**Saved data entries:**
(** *** Arrays *)

Lemma push_decoded h h1 q t p l : wf h -> is_root h p -> rep any_order h p (T_array l) -> decoded_to h t q h1 ->
  exists h2, ov_json_array_push h1 p q = Some (true, h2) /\ wf h2 /\ is_root h2 p /\ rep any_order h2 p (T_array (l ++ [t])) /\
    forall x v, x <> p -> h !! x = Some v -> h2 !! x = Some v.
Proof.
  intros W (v & Hp & Hp0) H [W1 (w & Hq & Hq0) Hnew Hkeep Hr]. inversion H as [|? v' cs ? Hv E HF| | | | |]; subst. assert (v' = v) as -> by congruence.
  assert (Hp1 : h1 !! p = Some v) by auto. assert (Hqp : q <> p) by congruence. pose proof (jw_zero _ h1 W1) as H0.
  assert (Hbel : ~ below h1 q p) by (intros Hb; apply Hqp; by apply (below_root none h1 q p v W1 Hp1 Hp0 Hb)).
  assert (Hqcs : q ∉ cs).
  { intros Hin. destruct (jw_kid none h W p v q Hp) as (u & Hu & _); [by rewrite E|congruence]. }
  pose proof (jw_once none h1 W1 p v Hp1) as Ho. rewrite E in Ho. cbn [kids_once] in Ho.
  set (h2 := attach h1 p v (OV_JSON_ARRAY (cs ++ [q])) q w).
  assert (W2 : json_wf (plus none []) h2).
  { apply wf_attach; try done.
    - cbn [kids_once]. apply NoDup_app. split; [done|]. split; [|apply NoDup_singleton]. by intros x Hx ->%list_elem_of_singleton.
    - cbn [kid]. apply elem_of_app. right. by left.
    - intros x Hx. cbn [kid] in Hx. rewrite E. apply elem_of_app in Hx as [Hx|Hx]; [by right|]. apply list_elem_of_singleton in Hx. by left.
    - intros x Hx. rewrite E in Hx. left. cbn [kid] in *. apply elem_of_app. by left. }
  exists h2. split.
  { unfold ov_json_array_push. rewrite (AS_ARRAY_eq h1 p v H0 Hp1), E. cbn [mbind option_bind]. pose proof (live_nonzero h1 q w H0 Hq) as Hq1.
    rewrite (proj2 (Z.eqb_neq q 0) Hq1), (proj2 (Z.eqb_neq q p) Hqp). cbn [orb]. rewrite (jload_Some h1 q w H0 Hq). cbn [mbind option_bind].
    unfold ov_json_value_set_parent. rewrite (proj2 (Z.eqb_neq q 0) Hq1), (proj2 (Z.eqb_neq p 0)) by (by eapply live_nonzero). cbn [orb].
    rewrite (jload_Some h1 q w H0 Hq). cbn [mbind option_bind]. rewrite Hq0. cbn [Z.eqb negb andb].
    rewrite (jload_Some h1 p v H0 Hp1). cbn [mbind option_bind]. rewrite E, (set_parent_eq h1 q w p H0 Hq). cbn [mbind option_bind negb].
    rewrite (set_type_eq _ p v); [done| |by rewrite lookup_insert_ne]. by rewrite lookup_insert_ne. }
  split; [eapply wf_mono; [|exact W2]; by intros x [[]|?%elem_of_nil]|].
  assert (Hp2 : h2 !! p = Some {| type := OV_JSON_ARRAY (cs ++ [q]); parent := parent v |}) by apply attach_p.
  split; [exists {| type := OV_JSON_ARRAY (cs ++ [q]); parent := parent v |}; by split|]. split.
  - assert (Hframe : forall c u, rep any_order h1 c u -> ~ below h1 c p -> rep any_order h2 c u).
    { intros c u Hc Hn. apply (rep_frame _ h1); [done|]. intros x y Hx Hy.
      destruct (attach_live h1 p v (OV_JSON_ARRAY (cs ++ [q])) q w Hp1 Hq Hbel x y Hy) as (y' & Hy' & _ & Ety).
      exists y'. split; [done|]. apply Ety. intros ->. by apply Hn. }
    eapply rep_array; [exact Hp2|done|]. apply Forall2_app; [|constructor; [by apply Hframe|constructor]].
    assert (Hc : forall c, c ∈ cs -> ~ below h1 c p).
    { intros c Hc Hb. assert (He : edge h1 p c) by (exists v; split; [done|]; by rewrite E).
      pose proof (below_root none h1 c p v W1 Hp1 Hp0 Hb) as ->. by apply (below_antisym none h1 p p v). }
    clearbody h2. clear -HF Hc Hkeep Hframe. induction HF as [|c u cs l Hr _ IH]; [constructor|]. constructor; [|apply IH; intros x Hx; apply Hc; by right].
    apply Hframe; [|apply Hc; by left]. apply (rep_frame _ h); [done|]. intros x y _ Hy. exists y. split; [by apply Hkeep|done].
  - intros x y Hx Hy. unfold h2. rewrite attach_other; [by apply Hkeep|done|]. intros ->. congruence.
Qed.
Lemma item_head m t : item_shape m t -> exists w c r, m = w ++ c :: r /\ blanks w /\ ov_json_is_whitespace c = false /\ item_shape (c :: r) t.
Proof.
  intros (lt & w3 & -> & B3 & Hs). destruct (shape_head lt t Hs) as (w & c & r & -> & Bw & Hc & Hs'). exists w, c, (r ++ w3).
  split; [by rewrite <- app_assoc|]. split; [done|]. split; [done|]. by exists (c :: r), w3.
Qed.
Lemma decode_item fuel m t x rest text p content h done turns : item_shape text t -> decodes fuel t -> x = 44 \/ x = 93 -> forall cs,
  region m content (text ++ x :: rest) -> Zlen text + (if x =? 44 then 2 else 1) <= cs < 2 ^ 64 -> (x = 93 -> cs = Zlen text + 1) -> wf h ->
    is_root h p -> rep any_order h p (T_array done) ->
  exists h', decode_items m (parser_decode fuel m) (S turns) h p content cs =
      (if x =? 93 then Some (true, h') else
       '(content, cs) ← ov_json_clear_whitespace m (content + Zlen text + 1) (cs - Zlen text - 1);
         decode_items m (parser_decode fuel m) turns h' p content cs) /\
    wf h' /\ is_root h' p /\ rep any_order h' p (T_array (done ++ [t])) /\ forall y v, y <> p -> h !! y = Some v -> h' !! y = Some v.
Proof.
  intros (lt & w3 & -> & B3 & Hs) Hdec Hx cs Hm Hcs Hcs93 W Hroot Hrep. destruct (shape_head lt t Hs) as (w0 & c & lt' & Elt & _).
  assert (Hlt : 1 <= Zlen lt) by (rewrite Elt, Zlen_app, Zlen_cons; pose proof (Zlen_nonneg w0); pose proof (Zlen_nonneg lt'); lia). clear Elt.
  rewrite Zlen_app in *. pose proof (Zlen_nonneg w3). rewrite <- app_assoc in Hm. pose proof (slack_one t).
  assert (Hx1 : Zlen lt + Zlen w3 + 1 <= cs) by (destruct (x =? 44); lia).
  cbn [decode_items]. rewrite (proj2 (Z.leb_gt cs 1)) by lia.
  destruct (Hdec lt Hs m h content cs (w3 ++ x :: rest) Hm) as (q & h1 & -> & D); [|lia|done|].
  { apply follows_blanks; [done|]. destruct Hx as [-> | ->]; unfold stops; rewrite !elem_of_cons; tauto. }
  cbn [mbind option_bind]. rewrite (proj2 (Z.ltb_ge _ 0)) by lia.
  destruct (push_decoded h h1 q t p done W Hroot Hrep D) as (h2 & -> & W2 & R2 & Hr2 & Hkeep). cbn [mbind option_bind negb].
  assert (Hm5 : region m (content + Zlen lt) (w3 ++ x :: rest)) by (by apply (region_app_r m content _ lt)).
  assert (Hxw : ov_json_is_whitespace x = false) by (by destruct Hx as [-> | ->]). rewrite u64_id by lia.
  rewrite (clear_whitespace_spec m w3 x _ _ _ Hm5) by (done || lia). cbn [mbind option_bind]. exists h2. split; [|done].
  destruct Hx as [-> | ->]; cbn [Z.eqb Pos.eqb] in *.
  - rewrite (proj2 (Z.eqb_neq _ 1)) by lia. rewrite (region_behind m _ w3 44 _ Hm5). cbn [mbind option_bind Z.eqb Pos.eqb negb]. rewrite u64_id by lia.
    f_equal. f_equal; lia.
  - rewrite Hcs93 by done. replace (Zlen lt + Zlen w3 + 1 - Zlen lt - Zlen w3) with 1 by lia. done.
Qed.
Lemma join_head sep (c : Z) r ms : exists r', join sep ((c :: r) :: ms) = c :: r'.
Proof. destruct ms; by eexists. Qed.
Lemma decode_items_spec fuel m l : forall text ms t, Forall2 item_shape (text :: ms) (t :: l) -> (forall t', t' ∈ t :: l -> decodes fuel t') ->
  forall turns h p content rest done, region m content (join [44] (text :: ms) ++ 93 :: rest) -> Zlen (join [44] (text :: ms)) + 1 < 2 ^ 64 ->
  (length l < turns)%nat -> wf h -> is_root h p -> rep any_order h p (T_array done) ->
  exists h', decode_items m (parser_decode fuel m) turns h p content (Zlen (join [44] (text :: ms)) + 1) = Some (true, h') /\
    wf h' /\ is_root h' p /\ rep any_order h' p (T_array (done ++ t :: l)) /\ forall y v, y <> p -> h !! y = Some v -> h' !! y = Some v.
Proof.
  induction l as [|t2 l IH]; intros text ms t HF Hdec [|turns] h p content rest done Hm Hcs Ht W Hroot Hrep; try (cbn in Ht; lia);
    inversion HF as [|? ? ? ? Hs HF']; subst.
  - inversion HF'; subst. cbn [join] in *. pose proof (Zlen_nonneg text).
    destruct (decode_item fuel m t 93 rest text p content h done turns Hs (Hdec t (list_elem_of_here _ _)) (or_intror eq_refl) (Zlen text + 1) Hm
      ltac:(cbn [Z.eqb Pos.eqb]; lia) (fun _ => eq_refl) W Hroot Hrep)
      as (h' & -> & R). by exists h'.
  - destruct ms as [|text2 ms]; [by inversion HF'|]. change (join [44] (text :: text2 :: ms)) with (text ++ [44] ++ join [44] (text2 :: ms)) in *.
    inversion HF' as [|? ? ? ? Hs2 HF2]; subst. destruct (item_head text2 t2 Hs2) as (w & c & r & -> & Bw & Hc & Hs2').
    rewrite join_cons_app in *. set (J := join [44] ((c :: r) :: ms)) in *. rewrite !Zlen_app in Hcs |- *. change (Zlen [44]) with 1 in *.
    pose proof (Zlen_nonneg J). pose proof (Zlen_nonneg w). pose proof (Zlen_nonneg text). rewrite <- !app_assoc in Hm.
    destruct (join_head [44] c r ms) as [r' EJ]. fold J in EJ. assert (1 <= Zlen J) by (rewrite EJ; zlia).
    destruct (decode_item fuel m t 44 (w ++ J ++ 93 :: rest) text p content h done turns Hs (Hdec t (list_elem_of_here _ _)) (or_introl eq_refl) (Zlen
      text + (1 + (Zlen w + Zlen J)) + 1) Hm)
      as (h1 & -> & W1 & Hroot1 & Hrep1 & Hkeep1); [cbn [Z.eqb Pos.eqb]; lia|done|done|done|done|]. cbn [Z.eqb Pos.eqb].
    assert (Hm1 : region m (content + Zlen text + 1) (w ++ J ++ 93 :: rest)).
    { apply (region_tail m (content + Zlen text) 44). by apply (region_app_r m content _ text). }
    replace (Zlen text + (1 + (Zlen w + Zlen J)) + 1 - Zlen text - 1) with (Zlen w + (Zlen J + 1)) by lia.
    rewrite (clear_whitespace_spec m w c (r' ++ 93 :: rest)); [|by rewrite EJ in Hm1|done|done|lia]. cbn [mbind option_bind].
    replace (Zlen w + (Zlen J + 1) - Zlen w) with (Zlen J + 1) by lia.
    destruct (IH (c :: r) ms t2) with (turns := turns) (h := h1) (p := p) (content := content + Zlen text + 1 + Zlen w) (rest := rest) (done := done ++ [t])
      as (h' & E & W' & Hroot' & Hrep' & Hkeep'); [by constructor|intros t' Ht'; apply Hdec;
        by right|by apply (region_app_r m (content + Zlen text + 1) _ w)|fold J; lia|cbn [length] in Ht; lia|done|done|done|].
    exists h'. rewrite <- app_assoc in Hrep'. split; [exact E|]. split; [done|]. split; [done|]. split; [done|].
    intros y v Hy Hv. apply Hkeep'; [done|]. by apply Hkeep1.
Qed.
Lemma clear_empty_array (h : json_heap) p v : h !! 0 = None -> h !! p = Some v -> type v = OV_JSON_ARRAY [] -> ov_json_array_clear h p = Some (true, h).
Proof.
  intros H0 Hp Ht. unfold ov_json_array_clear, impl_json_array_clear. rewrite (AS_ARRAY_eq h p v H0 Hp), Ht. cbn [mbind option_bind length pop_items].
  rewrite (AS_ARRAY_eq h p v H0 Hp), Ht. cbn [mbind option_bind list_pop last default from_option id removelast]. rewrite (set_type_eq h p v _ H0 Hp).
  cbn [mbind option_bind Z.eqb].
  rewrite <- Ht, value_eta, (insert_id h p v) by done. rewrite (AS_ARRAY_eq h p v H0 Hp). rewrite Ht. cbn [mbind option_bind free_all].
  rewrite (set_type_eq h p v _ H0 Hp). cbn [mbind option_bind]. by rewrite <- Ht, value_eta, insert_id.
Qed.
Lemma array_decode_spec fuel m h p J l rest size : region m p (91 :: J ++ 93 :: rest) -> balanced 91 93 J -> Zlen J + 2 <= size < 2 ^ 64 -> wf h ->
  (l = [] /\ blanks J \/ exists ms, l <> [] /\ J = join [44] ms /\ Forall2 item_shape ms l /\ forall t, t ∈ l -> decodes fuel t) ->
  exists q h', json_array_decode m (parser_decode fuel m) h 0 p size = Some (Zlen J + 2, q, h') /\ decoded_to h (T_array l) q h'.
Proof.
  intros Hm Hb Hs W Hl. pose proof Hm as [Hp _]. pose proof (Zlen_nonneg J). unfold json_array_decode, NULL, ov_json_match_array.
  rewrite (proj2 (Z.eqb_neq p 0)), (proj2 (Z.ltb_ge size 2)) by lia. cbn [orb].
  rewrite (match_brackets_spec 91 93 ltac:(done) m J rest p size) by done. cbn [mbind option_bind Z.eqb].
  pose proof (new_created h (OV_JSON_ARRAY []) W (NoDup_nil_2) (fun c Hc => proj1 (elem_of_nil c) Hc)) as C. unfold ov_json_array.
  destruct (new_value h (OV_JSON_ARRAY [])) as [q h1] eqn:En. cbn [fst snd] in C. pose proof (created_c C) as Hq.
  rewrite (clear_empty_array h1 q _ (jw_zero _ h1 (cr_wf _ _ _ _ C)) Hq eq_refl). cbn [mbind option_bind negb].
  replace (p + Zlen J - (p + 1) + 2) with (Zlen J + 1) by lia.
  assert (Hm1 : region m (p + 1) (J ++ 93 :: rest)) by (by apply (region_tail m p 91)). pose proof (created_root C) as Hroot.
  assert (Hrep : rep any_order h1 q (T_array [])) by (eapply rep_array; [exact Hq|done|constructor]).
  assert (Hfin : forall h2, wf h2 -> is_root h2 q -> rep any_order h2 q (T_array l) -> (forall y x, y <> q -> h1 !! y = Some x -> h2 !! y = Some x) ->
    exists q' h', Some (p + Zlen J - p + 2, q, h2) = Some (Zlen J + 2, q', h') /\ decoded_to h (T_array l) q' h').
  { intros h2 W2 R2 Hr2 Hk2. exists q, h2. split; [do 3 f_equal; lia|].
    eapply container_decoded; [done|apply (cr_fresh _ _ _ _ C)|apply (cr_heap _ _ _ _ C)|done..]. }
  destruct Hl as [[-> HJ]|(ms & Hne & EJ & HF & Hdec)].
  - rewrite (clear_whitespace_spec m J 93 rest) by (done || lia). cbn [mbind option_bind]. replace (Zlen J + 1 - Zlen J) with 1 by lia.
    unfold turns_of. cbn [decode_items Z.leb Z.compare Pos.compare Pos.compare_cont mbind option_bind negb]. by apply Hfin; [apply (cr_wf _ _ _ _ C)|..].
  - destruct HF as [|text t ms l Hit HF]; [done|]. destruct (item_head text t Hit) as (w & c & r & -> & Bw & Hc & Hit').
    rewrite join_cons_app in EJ. set (J' := join [44] ((c :: r) :: ms)) in *. destruct (join_head [44] c r ms) as [r' EJ']. fold J' in EJ'.
    rewrite EJ, <- app_assoc in Hm1. pose proof (Zlen_nonneg w). assert (El : Zlen J = Zlen w + Zlen J') by (by rewrite EJ, Zlen_app).
    pose proof (Zlen_nonneg J').
    rewrite (clear_whitespace_spec m w c (r' ++ 93 :: rest)); [|by rewrite EJ' in Hm1|done|done|lia]. cbn [mbind option_bind].
    replace (Zlen J + 1 - Zlen w) with (Zlen J' + 1) by lia.
    destruct (decode_items_spec fuel m l (c :: r) ms t) with (turns := turns_of m) (h := h1) (p := q) (content := p + 1 + Zlen w) (rest := rest) (done
      := @nil jtree)
      as (h2 & E & W2 & R2 & Hr2 & Hk2); [by constructor|done|by apply (region_app_r m (p + 1) _ w)|fold J'; lia| |apply (cr_wf _ _ _ _ C)|done|done|].
    { apply Forall2_length in HF. pose proof (turns_enough m _ _ Hm1) as Ht. rewrite !length_app in Ht.
      pose proof (length_join_sep (c :: r) ms) as Hj. fold J' in Hj. lia. }
    fold J' in E. rewrite E. cbn [mbind option_bind negb]. apply (Hfin h2 W2 R2 Hr2 Hk2).
Qed.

**TASK REQUIREMENTS:** Your answer should be the lines above from the one containing "EJ in Hm1|done|done|lia]. cbn [mbind option_bind]." through the one containing "replace (Zlen w", copied exactly and with both ends kept.

**SOLUTION FOR THIS EXERCISE:**
    rewrite (clear_whitespace_spec m w c (r' ++ 93 :: rest)); [|by rewrite EJ in Hm1|done|done|lia]. cbn [mbind option_bind].
    replace (Zlen w + (Zlen J + 1) - Zlen w) with (Zlen J + 1) by lia.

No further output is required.